Cryotherapy destroys abnormal cells by freezing them. A metal probe is placed against the cervix, and the tissue is frozen in a cycle: three minutes of freezing, five minutes of thawing, then another three minutes of freezing. This double-freeze approach is recommended over a single freeze for better results. The frozen tissue dies and is gradually shed by the body.

Cryotherapy works well when the abnormal area covers 75% or less of the visible cervix and the probe can fully cover the lesion. For larger lesions or those extending into the cervical canal, an excisional procedure like LEEP is preferred instead. Unlike LEEP, cryotherapy doesn’t produce a tissue sample for the lab, so it’s typically used when the diagnosis is already well established through prior biopsy.

Cold Knife Conization

Cold knife conization, sometimes called a cone biopsy, removes a cone-shaped section of tissue from the cervix using a surgical scalpel rather than an electrical loop. It’s more precise than LEEP and can remove more tissue, making it the preferred option in specific situations: when abnormal cells extend high into the cervical canal where a loop can’t reach, when the full extent of the lesion can’t be seen during colposcopy, or when there’s concern about possible early invasion that needs careful evaluation.

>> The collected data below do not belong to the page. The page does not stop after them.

Lemma meaning_text n src padding : (length src <= n)%nat -> bytes_ok src -> meaning unbase64 (text padding src) = Some src.
Proof using HC.
  revert src. induction n as [|n IH]; intros src Hn Hs; [by destruct src; [|cbn in Hn; lia]|]. unfold meaning.
  destruct src as [|x [|y [|z src]]]; [done| | |]; unfold bytes_ok in Hs; rewrite !Forall_cons in Hs.
  - destruct Hs as (Hx & _). unfold byte_ok in Hx. cbn [base64_text app]. rewrite !meaning_letters by dlia. cbn [app].
    assert (sextets [x `div` 4; x `mod` 4 * 16] = [x]) as Es by (cbn [sextets]; f_equal; dlia).
    destruct padding; [rewrite (meaning_other unbase64 base64) by (done || apply pad_value)|rewrite meaning_nil];
      (transitivity (Some (sextets [x `div` 4; x `mod` 4 * 16])); [reflexivity|by rewrite Es]).
  - destruct Hs as (Hx & Hy & _). unfold byte_ok in Hx, Hy. cbn [base64_text app]. rewrite !meaning_letters by dlia. cbn [app].
    assert (sextets [x `div` 4; x `mod` 4 * 16 + y `div` 16; y `mod` 16 * 4] = [x; y]) as Es by (cbn [sextets]; f_equal; [dlia|f_equal; dlia]).
    destruct padding; [rewrite (meaning_other unbase64 base64) by (done || apply pad_value)|rewrite meaning_nil];
      (transitivity (Some (sextets [x `div` 4; x `mod` 4 * 16 + y `div` 16; y `mod` 16 * 4])); [reflexivity|by rewrite Es]).
  - destruct Hs as (Hx & Hy & Hz & Hs). unfold byte_ok in Hx, Hy, Hz. cbn [base64_text app]. rewrite !meaning_letters by dlia. cbn [app].
    rewrite meaning_four. fold (meaning unbase64 (text padding src)). rewrite IH by (done || cbn in Hn; lia). cbn [fmap option_fmap option_map].
    f_equal. cbn [sextets app]. f_equal; [dlia|f_equal; [dlia|f_equal; dlia]].
Qed.

End codec.

(** C29: for the standard and the web-safe alphabet, decoding, four
    characters at once or one by one, ends inside of its buffers and returns
    exactly what the text means, or fails for text without meaning; encoding
    writes the text of the bytes into exactly the size computed in advance,
    and decoding it returns the bytes. *)
Theorem base64_escaping fresh (web : bool) :
  (forall n, 0 <= n -> zlen (fresh n) = n) ->
  let esc := if web then web_safe_base64_escape else base64_escape in
  let unesc := if web then web_safe_base64_unescape else base64_unescape in
  let table := if web then kUnWebSafeBase64 else kUnBase64 in
  let chars := if web then kWebSafeBase64Chars else kBase64Chars in
  forall src, bytes_ok src ->
    unesc fresh src = Ok (match meaning table src with Some out => (true, out) | None => (false, []) end) /\
    (4 * zlen src + 8 < 2 ^ 64 ->
     esc fresh src = Ok (base64_text (letter chars) (negb web) src) /\
     unesc fresh (base64_text (letter chars) (negb web) src) = Ok (true, src)).
Proof.
  intros Hf esc unesc table chars src Hs.
  assert (Hdec : forall s, bytes_ok s -> unesc fresh s = Ok (match meaning table s with Some out => (true, out) | None => (false, []) end)).
  { intros s Hb. subst unesc table. destruct web.
    - by apply (unescape_string_ok _ kWebSafeBase64Chars).
    - by apply (unescape_string_ok _ kBase64Chars). }
  split; [by apply Hdec|]. intros Hl.
  assert (Hb : bytes_ok (base64_text (letter chars) (negb web) src)).
  { subst chars. destruct web; [apply (text_bytes kUnWebSafeBase64 _ (length src))|apply (text_bytes kUnBase64 _ (length src))]; done. }
  rewrite Hdec by done. subst esc table chars. destruct web.
  - rewrite (meaning_text _ kWebSafeBase64Chars (length src)) by done. split; [|done]. by apply (escape_string_ok kUnWebSafeBase64 kWebSafeBase64Chars fresh Hf src false).
  - rewrite (meaning_text _ kBase64Chars (length src)) by done. split; [|done]. by apply (escape_string_ok kUnBase64 kBase64Chars fresh Hf src true).
Qed.

Lemma base64_escaping_witness :
  let fresh n := repeat 7 (Z.to_nat n) in
  let src := bs "any bytes!" in
  base64_escape fresh src = Ok (bs "YW55IGJ5dGVzIQ==") /\
  base64_unescape fresh (bs "YW55 IGJ5dGVz IQ.=") = Ok (true, src) /\
  base64_unescape fresh src = Ok (match meaning kUnBase64 src with Some out => (true, out) | None => (false, []) end).
Proof.
  split; [vm_compute; reflexivity|]. split; [vm_compute; reflexivity|].
  apply (base64_escaping (fun n => repeat 7 (Z.to_nat n)) false).
  - intros n Hn. rewrite zlen_repeat. lia.
  - repeat constructor; vm_compute; done.
Defined.
(** * CompanySummery: browser pool, readiness pipeline, image transform

    A shallow embedding of the Python services under [app/services] and of
    the two routes that call them, with the properties of the written
    specification stated and proved against it.

    - [PyFloat]     : the two float products of [_classify_images], written
                      out on integers (binary64, round to nearest even);
    - [Images]      : [_filter_images], [_classify_images], the truncation
                      and the counters of [extract_images];
    - [Probe]       : the in-page script [WAIT_FOR_CONTENT_JS];
    - [Effects]     : coroutines as finite trees of awaited operations, with
                      [try/except], [try/finally], [asyncio.wait_for];
    - [Pool]        : [BrowserPool];
    - [Capture], [Extract], [Routes] : the two operations and their routes;
    - [Security]    : [validate_url];
    - [Requests], [ImageRoutes] : the request models and the image route;
    - [Scroll]      : the in-page script [AUTO_SCROLL_JS];
    - [Concurrent]  : interleaved execution of several requests. *)

From Stdlib Require Import ZArith List Ascii String Bool Lia Arith.
Import ListNotations.
Local Open Scope string_scope.
Local Open Scope list_scope.
Local Open Scope Z_scope.

Set Implicit Arguments.

(* ================================================================== *)
(** * Configuration ([app/config.py]) *)

Record Settings := {
  screenshot_operation_timeout : Z;
  screenshot_page_navigation_timeout : Z;
  screenshot_capture_timeout : Z;
  screenshot_max_concurrent : Z;
  screenshot_post_load_delay : Z;
  image_extraction_timeout : Z;
  image_min_width : Z;
  image_min_height : Z
}.

(** The defaults of [class Settings]. *)
Definition default_settings : Settings := {|
  screenshot_operation_timeout := 300000;
  screenshot_page_navigation_timeout := 60000;
  screenshot_capture_timeout := 60000;
  screenshot_max_concurrent := 3;
  screenshot_post_load_delay := 5000;
  image_extraction_timeout := 60000;
  image_min_width := 100;
  image_min_height := 100
|}.
(** The fallback for a buffer that cannot hold one complete line. *)
Lemma copy_text_tail s b capacity :
  (0 < capacity)%nat -> length b = capacity ->
  let r := if (O =? 0)%nat && negb (g_count s =? 0)%nat && negb (capacity - 1 =? 0)%nat
           then copy_text_message b 0 (capacity - 1) (syslog_entry s (g_count s - 1))
           else (b, O) in
  length r.1 = capacity /\ (r.2 < capacity)%nat /\
  take r.2 r.1 = take (capacity - 1) (default [] (last (messages s))).
Proof.
  intros Hc Hb. rewrite Nat.eqb_refl.
  destruct (Nat.eqb_spec (g_count s) 0) as [Hz|Hz]; simpl.
  { assert (messages s = []) as -> by (apply nil_length_inv; by rewrite length_messages).
    simpl. rewrite take_nil. split_and!; [done|lia|done]. }
  destruct (Nat.eqb_spec (capacity - 1) 0) as [->|Ha]; simpl; [split_and!; [done|lia|done]|].
  rewrite entry_Some by lia. simpl.
  rewrite last_lookup, length_messages, <- Nat.sub_1_r, lookup_messages by lia. simpl.
  rewrite <- entry_at by lia. rewrite Nat.sub_0_r.
  set (m := take _ (cstr _)). assert (length m <= capacity - 1)%nat
    by (unfold m; rewrite length_take; lia).
  rewrite length_memcpy_at by lia. split_and!; [done|lia|]. apply take_memcpy_0. lia.
Qed.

Because it’s a more involved surgery, cold knife conization is typically performed in an operating room under general or regional anesthesia. Recovery takes somewhat longer than LEEP, and there’s a slightly higher risk of bleeding. It’s reserved for cases where the additional precision or tissue removal is genuinely needed.

Laser Ablation

A carbon dioxide laser can be used to either vaporize abnormal tissue on the surface of the cervix or to perform a cone-shaped excision similar to cold knife conization. Bleeding during the procedure is rare. In one study comparing the two laser approaches, recurrence of precancerous changes occurred in about 7% of patients after laser vaporization and about 6% after laser excision, with complications being uncommon overall. Laser treatment is less widely available than LEEP or cryotherapy and tends to be offered at specialized centers.

How Effective Treatment Is

The success rates for these procedures are high. In a large study following over 3,200 women after conization, only 3.5% developed recurrent high-grade changes over an average follow-up of nearly four years. When recurrence did happen, it appeared about two years after the initial treatment on average. This means the vast majority of people who undergo treatment are cured with a single procedure, though long-term monitoring remains important.

HPV Vaccination After Treatment

Getting the HPV vaccine after a procedure like LEEP appears to significantly reduce the chance of precancerous cells returning. In one study, recurrence requiring a second LEEP occurred in 16.5% of unvaccinated patients compared to 7.1% of those who received the vaccine after their procedure. The protective effect was even more striking for severe recurrences (CIN 3 or carcinoma in situ), where vaccination cut the risk by roughly 80%. If you haven’t been vaccinated or haven’t completed the full vaccine series, getting it after treatment is worth discussing with your provider.

Follow-Up After Treatment

Ongoing monitoring is essential even after successful treatment. The standard approach involves combined testing with both a Pap test and an HPV test at six months and again at 24 months after the procedure. When both of those tests come back negative, the risk of developing high-grade changes over the following five years drops below 1%, which is comparable to the risk in the general screened population.

If the edges of the removed tissue showed residual abnormal cells, or if there’s uncertainty about whether all the affected tissue was removed, monitoring is more intensive. In those cases, combined testing at 6 months and 18 months is followed by annual testing that continues for up to 20 years, regardless of the original grade. This longer surveillance catches the small number of cases where abnormal cells persist or return, allowing retreatment before any progression to cancer.